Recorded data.
Lemma find_document_app (docs more : list Document) (name : string) :
  find_document (docs ++ more) name
  = match find_document docs name with
    | Some doc => Some doc
    | None => find_document more name
    end.
Proof.
  unfold find_document. induction docs as [|d docs IH]; simpl; [reflexivity|].
  destruct (String.eqb (id d) name); [reflexivity | exact IH].
Qed.

(** X3: [storeDocument] appends one document and replaces none, whatever
    the content: every lookup that found a document still finds the same
    one, lookups under other ids are unchanged, and an id that was not in
    the store now finds the new document with the given content and
    category, the chunks of [chunkDocument] and the keywords of
    [extractKeywords]. *)
Theorem storeDocument_appends
    (engine_sort : list (string * tally) -> list (string * tally))
    (name content0 category0 : string) (docs : list Document) :
  let docs' := storeDocument engine_sort name content0 category0 docs in
  length docs' = S (length docs)
  /\ (forall other doc, find_document docs other = Some doc ->
                        find_document docs' other = Some doc)
  /\ (forall other, other <> name -> find_document docs' other = find_document docs other)
  /\ (find_document docs name = None ->
      exists doc, find_document docs' name = Some doc
                  /\ id doc = name /\ content doc = content0 /\ category doc = category0
                  /\ chunks doc = chunkDocument content0
                  /\ keywords doc = extractKeywords engine_sort content0).
Proof.
  unfold storeDocument. cbv zeta.
  split; [rewrite length_app; simpl; lia|].
  split; [intros other doc H; now rewrite find_document_app, H|].
  split.
  - intros other Hne. rewrite find_document_app.
    destruct (find_document docs other); [reflexivity|].
    unfold find_document. simpl. destruct (String.eqb name other) eqn:E; [|reflexivity].
    apply String.eqb_eq in E. congruence.
  - intros Hnone. rewrite find_document_app, Hnone.
    unfold find_document. simpl. rewrite String.eqb_refl.
    eexists. split; [reflexivity|]. simpl. auto 6.
Qed.

Lemma getContextForCVEvaluation_outcome (docs : list Document) :
  getContextForCVEvaluation docs
  = match find_document docs "job-requirements" with
    | None => Throw "Job requirements not loaded"
    | Some jobDoc =>
        match find_document docs "scoring-rubric" with
        | None => Throw "Scoring rubric not loaded"
        | Some rubricDoc =>
            Return
              {| jobContext :=
                   extractJobContext
                     (join (newline +:+ newline)
                        (findRelevantChunks (chunks jobDoc)
                           "technical skills experience backend requirements"));
                 evaluationGuidelines :=
                   extractCVGuidelines
                     (join (newline +:+ newline)
                        (findRelevantChunks (chunks rubricDoc)
                           "CV evaluation technical skills experience")) |}
        end
    end.
Proof.
  unfold getContextForCVEvaluation, getJobRequirements, getScoringRubric.
  destruct (find_document docs "job-requirements"); [|reflexivity].
  destruct (find_document docs "scoring-rubric"); reflexivity.
Qed.

Lemma getContextForProjectEvaluation_outcome (docs : list Document) :
  getContextForProjectEvaluation docs
  = match find_document docs "scoring-rubric" with
    | None => Throw "Scoring rubric not loaded"
    | Some rubricDoc =>
        match find_document docs "job-requirements" with
        | None => Throw "Job requirements not loaded"
        | Some jobDoc =>
            Return
              {| scoringCriteria :=
                   extractProjectCriteria
                     (join (newline +:+ newline)
                        (findRelevantChunks (chunks rubricDoc)
                           "project evaluation correctness code quality resilience"));
                 technicalRequirements :=
                   extractTechnicalRequirements
                     (join (newline +:+ newline)
                        (findRelevantChunks (chunks jobDoc)
                           "LLM chaining RAG implementation error handling")) |}
        end
    end.
Proof.
  unfold getContextForProjectEvaluation, getJobRequirements, getScoringRubric.
  destruct (find_document docs "scoring-rubric"); [|reflexivity].
  destruct (find_document docs "job-requirements"); reflexivity.
Qed.

(** X5: the two context builders return exactly when both job-requirements
    and scoring-rubric are in the store.  Otherwise they throw the message
    of the first lookup that fails: the CV builder looks the job
    requirements up first, the project builder the rubric, so on an empty
    store they throw different messages. *)
Theorem context_builders_need_both_documents (docs : list Document) :
  match find_document docs "job-requirements", find_document docs "scoring-rubric" with
  | Some _, Some _ =>
      (exists ctx, getContextForCVEvaluation docs = Return ctx)
      /\ (exists ctx, getContextForProjectEvaluation docs = Return ctx)
  | None, Some _ =>
      getContextForCVEvaluation docs = Throw "Job requirements not loaded"
      /\ getContextForProjectEvaluation docs = Throw "Job requirements not loaded"
  | Some _, None =>
      getContextForCVEvaluation docs = Throw "Scoring rubric not loaded"
      /\ getContextForProjectEvaluation docs = Throw "Scoring rubric not loaded"
  | None, None =>
      getContextForCVEvaluation docs = Throw "Job requirements not loaded"
      /\ getContextForProjectEvaluation docs = Throw "Scoring rubric not loaded"
  end.
Proof.
  rewrite getContextForCVEvaluation_outcome, getContextForProjectEvaluation_outcome.
  destruct (find_document docs "job-requirements"), (find_document docs "scoring-rubric");
    split; eauto.
Qed.

(** The built-in texts do not hold the word constructor: their keywords
    do not depend on the engine. *)
Lemma extractKeywords_built_in
    (engine_sort : list (string * tally) -> list (string * tally)) :
  extractKeywords engine_sort jobDescription
  = extractKeywords (fun entries => entries) jobDescription
  /\ extractKeywords engine_sort scoringRubric
     = extractKeywords (fun entries => entries) scoringRubric.
Proof. split; vm_compute; reflexivity. Qed.

Lemma initialize_appends (engine_sort : list (string * tally) -> list (string * tally))
    (docs : list Document) :
  initialize engine_sort docs = (docs ++ built_in)%list.
Proof.
  unfold built_in, initialize, loadJobRequirements, loadScoringRubric, storeDocument.
  destruct (extractKeywords_built_in engine_sort) as [-> ->].
  rewrite <- app_assoc. reflexivity.
Qed.

Lemma built_in_documents :
  exists job rubric,
    built_in = [job; rubric]
    /\ (id job = "job-requirements" /\ category job = "job-description"
        /\ content job = jobDescription /\ chunks job = chunkDocument jobDescription
        /\ length (chunks job) = 6%nat)
    /\ (id rubric = "scoring-rubric" /\ category rubric = "evaluation-criteria"
        /\ content rubric = scoringRubric /\ chunks rubric = chunkDocument scoringRubric
        /\ length (chunks rubric) = 14%nat).
Proof.
  eexists _, _. split; [vm_compute; reflexivity|].
  split; repeat split; vm_compute; reflexivity.
Qed.

Lemma built_in_stored : Forall stored built_in.
Proof.
  destruct built_in_documents
    as (job & rubric & -> & (_ & _ & Hj & Hcj & _) & (_ & _ & Hr & Hcr & _)).
  unfold stored. repeat constructor; congruence.
Qed.

Lemma getStatus_app (flag : bool) (docs more : list Document) :
  documentCount (getStatus flag (docs ++ more))
  = (documentCount (getStatus flag docs) + documentCount (getStatus flag more))%nat
  /\ totalChunks (getStatus flag (docs ++ more))
     = (totalChunks (getStatus flag docs) + totalChunks (getStatus flag more))%nat.
Proof.
  unfold getStatus. cbn [documentCount totalChunks]. split; [apply length_app|].
  rewrite fold_left_app.
  generalize (fold_left (fun sum doc => (sum + length (chunks doc))%nat) docs 0%nat) as n.
  induction more as [|d more IH]; intros n; simpl; [lia|].
  rewrite IH, (IH (length (chunks d))). lia.
Qed.

Lemma distinct_spec (values seen : list string) :
  List.NoDup (distinct values seen)
  /\ forall v, In v (distinct values seen) <-> In v values /\ ~ In v seen.
Proof.
  revert seen. induction values as [|x values IH]; intros seen; cbn [distinct].
  - split; [constructor | intros v; simpl; tauto].
  - destruct (existsb (String.eqb x) seen) eqn:E.
    + apply existsb_exists in E as (y & Hy & Exy). apply String.eqb_eq in Exy. subst y.
      destruct (IH seen) as [Hnd Hin]. split; [exact Hnd|].
      intros v. rewrite Hin. simpl. split; [tauto|].
      intros [[<-|H] Hn]; [contradiction | tauto].
    + assert (Hx : ~ In x seen).
      { intros Hx. assert (existsb (String.eqb x) seen = true); [|congruence].
        apply existsb_exists. exists x. split; [exact Hx | apply String.eqb_refl]. }
      destruct (IH (x :: seen)) as [Hnd Hin]. split.
      * constructor; [|exact Hnd]. rewrite Hin. simpl. tauto.
      * intros v. simpl. rewrite Hin. simpl.
        destruct (String.eqb_spec x v) as [->|Hne]; tauto.
Qed.

(** X4: [initialize] returns on every store and appends the two built-in
    documents, job-requirements (6 chunks) and scoring-rubric (14 chunks),
    whose chunks are those of [chunkDocument]; [getStatus] then counts two
    more documents and 20 more chunks and lists every category once; a
    document already stored under an id keeps answering lookups, so a
    second initialisation duplicates the documents without replacing them. *)
Theorem initialize_appends_built_in
    (engine_sort : list (string * tally) -> list (string * tally)) (docs : list Document) :
  initialize engine_sort docs = (docs ++ built_in)%list
  /\ map id built_in = ["job-requirements"; "scoring-rubric"]
  /\ map category built_in = ["job-description"; "evaluation-criteria"]
  /\ map content built_in = [jobDescription; scoringRubric]
  /\ map (fun doc => length (chunks doc)) built_in = [6%nat; 14%nat]
  /\ Forall stored built_in
  /\ (let status := getStatus true (docs ++ built_in) in
      documentCount status = (length docs + 2)%nat
      /\ totalChunks status = (totalChunks (getStatus true docs) + 20)%nat
      /\ List.NoDup (categories status)
      /\ forall c, In c (categories status)
                   <-> exists doc, In doc (docs ++ built_in) /\ category doc = c)
  /\ (forall name doc, find_document docs name = Some doc ->
                       find_document (docs ++ built_in) name = Some doc).
Proof.
  split; [apply initialize_appends|].
  pose proof built_in_stored as Hstored.
  destruct built_in_documents
    as (job & rubric & E & (Hj1 & Hj2 & Hj3 & _ & Hj5) & (Hr1 & Hr2 & Hr3 & _ & Hr5)).
  rewrite E in *. cbn [map]. rewrite Hj1, Hj2, Hj3, Hj5, Hr1, Hr2, Hr3, Hr5.
  repeat (split; [reflexivity|]). split; [exact Hstored|].
  split.
  - cbv zeta. destruct (getStatus_app true docs [job; rubric]) as [-> ->].
    split; [reflexivity|].
    split; [unfold getStatus; cbn [totalChunks fold_left]; rewrite Hj5, Hr5; reflexivity|].
    unfold getStatus. cbn [categories].
    destruct (distinct_spec (map category (docs ++ [job; rubric])) []) as [Hnd Hin].
    split; [exact Hnd|]. intros c. rewrite Hin, in_map_iff. simpl.
    split; [intros [(doc & H1 & H2) _]; eauto | intros (doc & H1 & H2); eauto].
  - intros name doc H. now rewrite find_document_app, H.
Qed.

End Store.

Section Bullets.
Import VectorDB.

Lemma trim_no_leading_space (s : string) : startsWith (trim s) " " = false.
Proof.
  pose proof (trimStart_head s) as Hh. unfold trim.
  destruct (trimStart s) as [|c t] eqn:E; [reflexivity|].
  destruct (trimEnd_head c t Hh) as [u ->]. cbn [startsWith].
  destruct (Ascii.eqb " " c) eqn:Ec; [|reflexivity].
  apply Ascii.eqb_eq in Ec. subst c. discriminate.
Qed.

Lemma collect_bullets_section (body tail : list string) (acc : list string) :
  Forall (fun l => bullet_line l = true \/ blank_line l = true) body ->
  acc <> [] ->
  tail = [] \/ (exists stop rest, tail = stop :: rest
                                  /\ bullet_line stop = false /\ blank_line stop = false) ->
  collect_bullets (body ++ tail) acc
  = (acc ++ map bullet_text (List.filter bullet_line body))%list.
Proof.
  revert acc. induction body as [|l body IH]; intros acc H Hacc Htail.
  - cbn [app List.filter map]. rewrite app_nil_r.
    destruct Htail as [->|(stop & rest & -> & Hb & Hn)]; [reflexivity|].
    cbn [collect_bullets]. unfold bullet_line, blank_line in *.
    rewrite Hb, Hn, trim_no_leading_space.
    destruct acc; [contradiction | reflexivity].
  - inversion H as [|? ? Hl Hbody]; subst.
    cbn [app collect_bullets List.filter]. unfold bullet_line, blank_line in *.
    destruct (startsWith (trim l) "-" || startsWith (trim l) bullet) eqn:E.
    + rewrite IH; try assumption.
      * cbn [map]. now rewrite <- app_assoc.
      * destruct acc; discriminate.
    + destruct Hl as [Hl|Hl]; [discriminate|]. rewrite Hl. cbn [negb andb].
      now apply IH.
Qed.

REQUIREMENT. The answer consists of the lines above that include the word "false", each copied exactly.

RESULT OF THE TASK.
Lemma trim_no_leading_space (s : string) : startsWith (trim s) " " = false.
                                  /\ bullet_line stop = false /\ blank_line stop = false) ->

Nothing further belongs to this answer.